_SOURCE RECORDS_:
(* ===== verification/Unmap.v ===== *)
(** Unmap: what [unmap] ([arch/x86_64/table.cpp]) does to the tree of tables and to the bitmap. *)

From Stdlib Require Import ZArith Lia.
From stdpp Require Import prelude gmap.
From S2P Require Import Prelude Mem Block Klibc Bitmap Frame FrameThms PageTable PageTableFacts.
From S2P Require Import PageTableTree FrameSource.

Section Unmap.
Context (size addr : Z).

(** The allocator's state and the frames of [A], whatever the bitmap says about frame 0. *)
Record holder (s : st bitmap) (A : gset Z) : Prop := {
  hd_ok : frames_ok s (bitmap_bytes size);
  hd_pos : 0 < bitmap_bytes size;
  hd_data : smgr s = Bitmap (HHDM + addr) (bitmap_bytes size);
  hd_frames : forall f, f ∈ A ->
    good_frame f /\ mapped (smem s) (HHDM + f) (HHDM + f + 4096) /\ off_bitmap size addr f
}.

(** Entries of [A] are as before, except those in [Z], which are 0; the bitmap is as before except
    for frame 0, which is free if anything was cleared. *)
Record cleared (A : gset Z) (cl : list (Z * Z)) (s s' : st bitmap) : Prop := {
  cl_hold : holder s' A;
  cl_entry : forall f i, f ∈ A -> 0 <= i < 512 ->
    entry_at (smem s') f i = if decide ((f, i) ∈ cl) then Some 0 else entry_at (smem s) f i;
  cl_bits : forall i, 0 < i < 8 * bitmap_bytes size ->
    bit_at (smem s') (HHDM + addr) i = bit_at (smem s) (HHDM + addr) i;
  cl_zero : cl <> [] -> bit_at (smem s') (HHDM + addr) 0 = Some true
}.

Lemma cleared_nil A s : holder s A -> cleared A [] s s.
Proof. intros Hh. split; [done| |done|done]. intros f i _ _. rewrite decide_False; [done|apply not_elem_of_nil]. Qed.

(** Writing in a frame that is off the bitmap does not change a bit. *)
Lemma bit_at_frame m m' f i :
  off_bitmap size addr f -> only_frame f m m' -> 0 <= i < 8 * bitmap_bytes size ->
  bit_at m' (HHDM + addr) i = bit_at m (HHDM + addr) i.
Proof.
  intros Hoff [Ho _] Hi. unfold bit_at, load8. rewrite Ho; [done|]. intros Hin.
  apply (in_frame_off size addr f _ Hoff Hin). Z.div_mod_to_equations; lia.
Qed.

Lemma runs_clear_entry A cl s0 s f i Q :
  cleared A cl s0 s -> f ∈ A -> 0 <= i < 512 ->
  (forall s', cleared A ((f, i) :: cl) s0 s' -> Q tt s') ->
  runs (clear_entry HHDM (entry (HHDM + f) i)) s Q.
Proof.
  intros [[Hok Hpos Hd Hfr] He Hb Hz] Hf Hi HQ. destruct (Hfr f Hf) as (Hg & Hm & Hoff).
  unfold clear_entry. apply runs_bind, runs_sto_entry; [done|done|done|]. intros m1 Ho1 He1.
  apply runs_bind. apply runs_ld_entry with 0; [done|done| |].
  { simpl. rewrite He1 by done. by rewrite decide_True by done. }
  change (frame_bits HHDM 0) with 0. unfold free_frames. change (0 / PAGE_SIZE) with 0. change (0 +! 1) with 1.
  pose proof Hok as [[Hd0 Htop Hn Hmp] Hs Ha]. pose proof Hs as Hs'. rewrite Hd in Hs'. simpl in Hs'.
  apply (runs_set_range_any _ (bitmap_bytes size)); [|lia|lia|].
  { split; [done|done|done|by apply Ho1]. }
  intros m2 [B1 B2 B3 B4]. simpl in *. rewrite Hd in B1, B2, B3. simpl in B1, B2, B3. apply HQ.
  assert (Hentry : forall g j, g ∈ A -> 0 <= j < 512 -> entry_at m2 g j = entry_at m1 g j).
  { intros g j Hga Hj. apply entry_at_ext; [|done]. intros a Hin. apply B3.
    destruct (Hfr g Hga) as (_ & _ & Hog). by apply (in_frame_off size addr g). }
  split.
  - split; [split; [split; simpl; [done|done|done|by apply B4, Ho1]|done|done]|done|done|].
    intros g Hga. destruct (Hfr g Hga) as (? & ? & ?). split; [done|]. split; [by apply B4, Ho1|done].
  - intros g j Hga Hj. simpl. rewrite Hentry by done. destruct (Hfr g Hga) as (Hgg & _ & _).
    assert (Hin : (g, j) ∈ (f, i) :: cl <-> (g = f /\ j = i) \/ (g, j) ∈ cl).
    { rewrite elem_of_cons. split; [intros [[= -> ->]|?]; auto|intros [[-> ->]|?]; auto]. }
    destruct (decide (g = f)) as [->|Hgf].
    + rewrite He1, He by done. destruct (decide (j = i)) as [->|Hji].
      * by rewrite decide_True by (apply Hin; auto).
      * apply decide_ext. rewrite Hin. tauto.
    + rewrite (entry_at_other (smem s) m1 f g j Ho1), He by done. apply decide_ext. rewrite Hin. tauto.
  - intros k Hk. simpl. rewrite B2 by lia. rewrite (bit_at_frame _ _ f k Hoff Ho1) by lia. by apply Hb.
  - intros _. simpl. apply B1; lia.
Qed.

(** The tables that are not below entry [i] of the root. *)
Definition outside (i : Z) (tabs : gmap (list Z) Z) : gmap (list Z) Z :=
  filter (fun x : list Z * Z => head x.1 <> Some i) tabs.

Lemma outside_lookup i tabs p f :
  outside i tabs !! p = Some f <-> tabs !! p = Some f /\ head p <> Some i.
Proof. unfold outside. by rewrite map_lookup_filter_Some. Qed.
Lemma outside_None i tabs p : head p = Some i -> outside i tabs !! p = None.
Proof. intros Hp. destruct (outside i tabs !! p) eqn:E; [|done]. by apply outside_lookup in E as [_ ?]. Qed.
Lemma outside_same i tabs p : head p <> Some i -> outside i tabs !! p = tabs !! p.
Proof.
  intros Hp. destruct (tabs !! p) as [f|] eqn:E; [by apply outside_lookup|].
  destruct (outside i tabs !! p) eqn:E'; [|done]. apply outside_lookup in E' as [E' _]. congruence.
Qed.

(** Clearing entry [i] of the root cuts off what is below it. *)
Lemma tables_ok_cut m m' root tabs i :
  tables_ok m root tabs -> 0 <= i < 512 -> entry_at m' root i = Some 0 ->
  (forall p f j, tabs !! p = Some f -> head p <> Some i -> 0 <= j < 512 -> (p, j) <> ([], i) ->
     entry_at m' f j = entry_at m f j) ->
  tables_ok m' root (outside i tabs) /\
  forall w, pte m' (outside i tabs) w = if decide (l4_index w = i) then 0 else pte m tabs w.
Proof.
  intros [Hr Hp Hpa Hinj Hc] Hi Hz He. split; [split|].
  - by apply outside_lookup.
  - intros p f [Hf _]%outside_lookup. by apply (Hp p f).
  - intros p j g [Hg Hh]%outside_lookup. rewrite outside_same; [by apply (Hpa p j g)|].
    destruct p; [done|exact Hh].
  - intros p q f [H1 _]%outside_lookup [H2 _]%outside_lookup. by apply (Hinj p q f).
  - intros p f j [Hf Hh]%outside_lookup Hl Hj.
    destruct (decide ((p, j) = ([], i))) as [[= -> ->]|Hne].
    + rewrite outside_None by done. rewrite Hr in Hf. by injection Hf as <-.
    + rewrite outside_same.
      * rewrite (He p f j) by done. by apply Hc.
      * destruct p as [|x p]; [|exact Hh]. simpl. congruence.
  - intros w. unfold pte. case_decide as Hw.
    + by rewrite outside_None by (simpl; by rewrite Hw).
    + rewrite outside_same by (simpl; congruence). destruct (tabs !! upper w) as [f|] eqn:Ef; [|done].
      rewrite (He _ _ _ Ef); [done|simpl; congruence|apply l1_range|done].
Qed.

Lemma runs_unmap s A root u tabs v Q :
  holder s A -> tables_ok (smem s) root tabs -> (forall p f, tabs !! p = Some f -> f ∈ A) ->
  is_Some (tabs !! upper v) ->
  (forall s' cl, cleared A cl s s' -> cl <> [] -> tables_ok (smem s') root (outside (l4_index v) tabs) ->
     (forall w, pte (smem s') (outside (l4_index v) tabs) w =
        if decide (l4_index w = l4_index v) then 0 else pte (smem s) tabs w) -> Q tt s') ->
  runs (unmap HHDM (Page_table root u) v) s Q.
Proof.
  intros Hh Ht Hu [f1 H1] HQ. pose proof Ht as [Hr Hp Hpa Hinj Hc].
  destruct (Hpa [l4_index v; l3_index v] (l2_index v) f1 H1) as [f2 H2].
  destruct (Hpa [l4_index v] (l3_index v) f2 H2) as [f3 H3].
  assert (Hgood : forall p f, tabs !! p = Some f -> good_frame f).
  { intros p f Hf. by apply (hd_frames _ _ Hh), (Hu p). }
  assert (Hwalk : forall p f i g R, tabs !! p = Some f -> (length p < 3)%nat -> 0 <= i < 512 ->
    tabs !! (p ++ [i]) = Some g -> R (HHDM + g) s -> runs (walk HHDM (entry (HHDM + f) i)) s R).
  { intros p f i g R Hf Hl Hi Hg HR. pose proof (Hc p f i Hf Hl Hi) as He. rewrite Hg in He.
    destruct He as (e & He & Hpe). unfold walk. apply runs_bind. apply runs_ld_entry with e; [by eapply Hgood|done|done|].
    apply runs_ret. rewrite (points_to_walk e g), phys_to_virt_frame by (done || by eapply Hgood). done. }
  unfold unmap. simpl get_phys_addr. rewrite phys_to_virt_frame by by eapply Hgood.
  apply runs_bind. eapply (Hwalk [] root); [done|simpl; lia|apply l4_range|exact H3|].
  apply runs_bind. eapply (Hwalk [_] f3); [done|simpl; lia|apply l3_range|exact H2|].
  apply runs_bind. eapply (Hwalk [_; _] f2); [done|simpl; lia|apply l2_range|exact H1|].
  apply runs_bind. eapply runs_clear_entry; [by apply cleared_nil|by eapply Hu|apply l4_range|]. intros s1 C1.
  apply runs_bind. eapply runs_clear_entry; [exact C1|by eapply Hu|apply l3_range|]. intros s2 C2.
  apply runs_bind. eapply runs_clear_entry; [exact C2|by eapply Hu|apply l2_range|]. intros s3 C3.
  eapply runs_clear_entry; [exact C3|by eapply Hu|apply l1_range|]. intros s4 C4.
  destruct (tables_ok_cut (smem s) (smem s4) root tabs (l4_index v) Ht (l4_range v)) as [Ht' Hpte].
  - rewrite (cl_entry _ _ _ _ C4) by (by eapply Hu || apply l4_range). apply decide_True.
    right; right; right; left.
  - intros p f j Hf Hhd Hj Hne. rewrite (cl_entry _ _ _ _ C4) by (by eapply Hu || done). apply decide_False.
    rewrite !elem_of_cons. intros [[= -> ->]|[[= -> ->]|[[= -> ->]|[[= -> ->]|H]]]].
    + by rewrite (Hinj _ _ _ Hf H1) in Hhd.
    + by rewrite (Hinj _ _ _ Hf H2) in Hhd.
    + by rewrite (Hinj _ _ _ Hf H3) in Hhd.
    + by rewrite (Hinj _ _ _ Hf Hr) in Hne.
    + by apply elem_of_nil in H.
  - by apply (HQ s4 _ C4).
Qed.

(** A frame source is such a state, when it has a bitmap at all. *)
Lemma source_holder ut m0 entries foreign n s A :
  source ut m0 entries size addr foreign n s A -> 0 < bitmap_bytes size -> holder s A.
Proof.
  intros Hs Hpos. pose proof Hs as [(A1 & HA & Hi) _ _ Hd]. split; [apply Hi|done|done|].
  intros f Hf. by apply (source_frame _ _ _ _ _ _ _ _ _ _ Hs).
Qed.
End Unmap.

_INSTRUCTIONS FOR THE TASK_: Each line above that holds the string "upper" should be copied and shown.

_RESPONSE BOX_:
    + rewrite outside_same by (simpl; congruence). destruct (tabs !! upper w) as [f|] eqn:Ef; [|done].
  is_Some (tabs !! upper v) ->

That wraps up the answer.